Source material
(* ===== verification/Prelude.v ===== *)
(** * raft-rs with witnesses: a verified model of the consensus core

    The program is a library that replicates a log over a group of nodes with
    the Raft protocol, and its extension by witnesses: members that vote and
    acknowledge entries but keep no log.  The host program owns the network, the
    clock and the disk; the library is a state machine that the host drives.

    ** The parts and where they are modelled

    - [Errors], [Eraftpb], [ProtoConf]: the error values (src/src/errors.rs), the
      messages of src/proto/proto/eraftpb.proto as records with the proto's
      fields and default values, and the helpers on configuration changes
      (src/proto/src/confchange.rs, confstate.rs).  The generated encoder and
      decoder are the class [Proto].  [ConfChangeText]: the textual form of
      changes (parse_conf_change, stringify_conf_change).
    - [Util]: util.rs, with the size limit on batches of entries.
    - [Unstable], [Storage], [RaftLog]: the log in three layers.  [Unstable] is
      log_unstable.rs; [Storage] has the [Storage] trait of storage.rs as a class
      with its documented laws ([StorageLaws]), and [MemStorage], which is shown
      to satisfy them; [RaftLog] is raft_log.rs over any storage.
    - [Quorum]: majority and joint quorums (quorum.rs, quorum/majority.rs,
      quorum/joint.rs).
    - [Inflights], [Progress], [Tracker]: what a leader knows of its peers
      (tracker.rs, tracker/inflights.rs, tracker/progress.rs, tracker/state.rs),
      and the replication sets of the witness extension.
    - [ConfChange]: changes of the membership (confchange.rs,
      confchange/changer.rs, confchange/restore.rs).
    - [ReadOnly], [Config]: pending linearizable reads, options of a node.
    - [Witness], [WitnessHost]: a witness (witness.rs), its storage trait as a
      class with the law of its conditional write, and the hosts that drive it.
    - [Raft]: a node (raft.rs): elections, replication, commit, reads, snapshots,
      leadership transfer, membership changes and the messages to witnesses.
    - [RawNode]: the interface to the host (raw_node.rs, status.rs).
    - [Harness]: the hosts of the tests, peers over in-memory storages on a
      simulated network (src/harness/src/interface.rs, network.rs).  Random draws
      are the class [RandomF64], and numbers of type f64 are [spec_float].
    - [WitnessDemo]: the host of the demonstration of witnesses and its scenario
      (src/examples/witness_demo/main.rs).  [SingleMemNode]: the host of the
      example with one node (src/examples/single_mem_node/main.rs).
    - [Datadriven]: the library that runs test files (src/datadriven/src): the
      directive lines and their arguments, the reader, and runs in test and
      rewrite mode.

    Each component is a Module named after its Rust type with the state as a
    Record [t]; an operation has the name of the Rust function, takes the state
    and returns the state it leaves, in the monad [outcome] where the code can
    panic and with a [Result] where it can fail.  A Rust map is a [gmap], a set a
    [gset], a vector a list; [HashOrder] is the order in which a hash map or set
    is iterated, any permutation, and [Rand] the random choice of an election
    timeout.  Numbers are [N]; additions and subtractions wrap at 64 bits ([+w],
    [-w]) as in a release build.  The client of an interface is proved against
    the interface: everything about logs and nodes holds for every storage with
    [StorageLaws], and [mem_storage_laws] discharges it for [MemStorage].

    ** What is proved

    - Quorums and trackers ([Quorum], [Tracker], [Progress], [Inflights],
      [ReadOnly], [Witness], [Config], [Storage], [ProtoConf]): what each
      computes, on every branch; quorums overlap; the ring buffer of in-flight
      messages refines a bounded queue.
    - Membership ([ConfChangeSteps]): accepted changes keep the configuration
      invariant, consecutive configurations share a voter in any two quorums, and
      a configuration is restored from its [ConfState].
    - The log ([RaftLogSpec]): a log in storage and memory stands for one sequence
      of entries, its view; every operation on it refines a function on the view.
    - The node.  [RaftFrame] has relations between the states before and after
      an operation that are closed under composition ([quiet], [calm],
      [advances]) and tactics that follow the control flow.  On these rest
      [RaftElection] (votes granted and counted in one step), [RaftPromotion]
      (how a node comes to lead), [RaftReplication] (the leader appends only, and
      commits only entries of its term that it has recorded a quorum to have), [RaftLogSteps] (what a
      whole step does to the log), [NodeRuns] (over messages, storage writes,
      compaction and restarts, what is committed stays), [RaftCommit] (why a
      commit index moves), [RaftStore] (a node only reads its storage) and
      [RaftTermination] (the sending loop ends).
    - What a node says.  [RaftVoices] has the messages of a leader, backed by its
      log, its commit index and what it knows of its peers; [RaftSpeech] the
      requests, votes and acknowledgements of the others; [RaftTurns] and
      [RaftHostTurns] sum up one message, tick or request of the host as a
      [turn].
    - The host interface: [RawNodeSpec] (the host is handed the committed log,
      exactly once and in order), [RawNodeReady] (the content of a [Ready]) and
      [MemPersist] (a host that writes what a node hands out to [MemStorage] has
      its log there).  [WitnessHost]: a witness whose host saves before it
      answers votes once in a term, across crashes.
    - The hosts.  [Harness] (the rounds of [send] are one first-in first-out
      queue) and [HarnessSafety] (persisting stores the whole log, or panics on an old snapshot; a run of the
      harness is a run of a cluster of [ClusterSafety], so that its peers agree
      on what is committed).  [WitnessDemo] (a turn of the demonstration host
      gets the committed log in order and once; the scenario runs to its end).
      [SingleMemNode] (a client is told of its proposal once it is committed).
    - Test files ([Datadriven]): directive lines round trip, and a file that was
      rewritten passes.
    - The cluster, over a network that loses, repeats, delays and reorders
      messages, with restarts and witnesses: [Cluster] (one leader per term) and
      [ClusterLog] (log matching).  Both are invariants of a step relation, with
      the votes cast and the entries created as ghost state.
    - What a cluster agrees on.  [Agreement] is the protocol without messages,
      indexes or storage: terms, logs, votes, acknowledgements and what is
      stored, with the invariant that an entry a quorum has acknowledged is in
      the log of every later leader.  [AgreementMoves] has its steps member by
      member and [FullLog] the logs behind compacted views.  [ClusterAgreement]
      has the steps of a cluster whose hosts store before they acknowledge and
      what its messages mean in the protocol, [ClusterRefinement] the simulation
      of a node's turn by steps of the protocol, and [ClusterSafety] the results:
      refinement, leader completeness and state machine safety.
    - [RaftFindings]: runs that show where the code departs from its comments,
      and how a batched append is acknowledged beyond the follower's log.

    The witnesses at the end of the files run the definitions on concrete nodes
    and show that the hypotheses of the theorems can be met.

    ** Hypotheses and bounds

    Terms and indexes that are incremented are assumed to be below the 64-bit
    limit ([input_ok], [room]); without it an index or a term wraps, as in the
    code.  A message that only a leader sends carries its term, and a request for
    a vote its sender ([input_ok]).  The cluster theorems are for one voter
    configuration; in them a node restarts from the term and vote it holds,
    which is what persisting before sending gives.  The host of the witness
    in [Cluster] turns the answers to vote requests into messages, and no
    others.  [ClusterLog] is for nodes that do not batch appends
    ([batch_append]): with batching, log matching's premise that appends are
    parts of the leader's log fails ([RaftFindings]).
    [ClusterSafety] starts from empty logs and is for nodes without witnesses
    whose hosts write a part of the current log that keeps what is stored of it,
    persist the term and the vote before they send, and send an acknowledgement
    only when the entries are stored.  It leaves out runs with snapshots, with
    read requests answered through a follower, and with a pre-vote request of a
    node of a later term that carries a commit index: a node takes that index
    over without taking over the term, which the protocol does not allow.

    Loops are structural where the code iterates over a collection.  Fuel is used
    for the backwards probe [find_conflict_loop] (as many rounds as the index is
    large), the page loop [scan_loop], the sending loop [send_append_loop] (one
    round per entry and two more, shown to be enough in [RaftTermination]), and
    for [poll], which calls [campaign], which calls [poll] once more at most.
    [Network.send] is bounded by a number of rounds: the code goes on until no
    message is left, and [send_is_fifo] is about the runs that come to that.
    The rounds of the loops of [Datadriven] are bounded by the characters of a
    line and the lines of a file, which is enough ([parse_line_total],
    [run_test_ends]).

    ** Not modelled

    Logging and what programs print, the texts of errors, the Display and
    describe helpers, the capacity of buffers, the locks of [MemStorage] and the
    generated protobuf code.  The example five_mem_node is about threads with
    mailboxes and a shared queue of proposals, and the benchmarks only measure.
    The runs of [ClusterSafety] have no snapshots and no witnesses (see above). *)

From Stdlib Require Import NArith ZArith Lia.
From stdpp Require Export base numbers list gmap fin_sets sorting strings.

What you will do
In the entries above, find the line with "with its documented" and the line with "- [Witness], [WitnessHost]: a", then restate word for word both of them and every line between, with nothing more.

Response below
      with its documented laws ([StorageLaws]), and [MemStorage], which is shown
      to satisfy them; [RaftLog] is raft_log.rs over any storage.
    - [Quorum]: majority and joint quorums (quorum.rs, quorum/majority.rs,
      quorum/joint.rs).
    - [Inflights], [Progress], [Tracker]: what a leader knows of its peers
      (tracker.rs, tracker/inflights.rs, tracker/progress.rs, tracker/state.rs),
      and the replication sets of the witness extension.
    - [ConfChange]: changes of the membership (confchange.rs,
      confchange/changer.rs, confchange/restore.rs).
    - [ReadOnly], [Config]: pending linearizable reads, options of a node.
    - [Witness], [WitnessHost]: a witness (witness.rs), its storage trait as a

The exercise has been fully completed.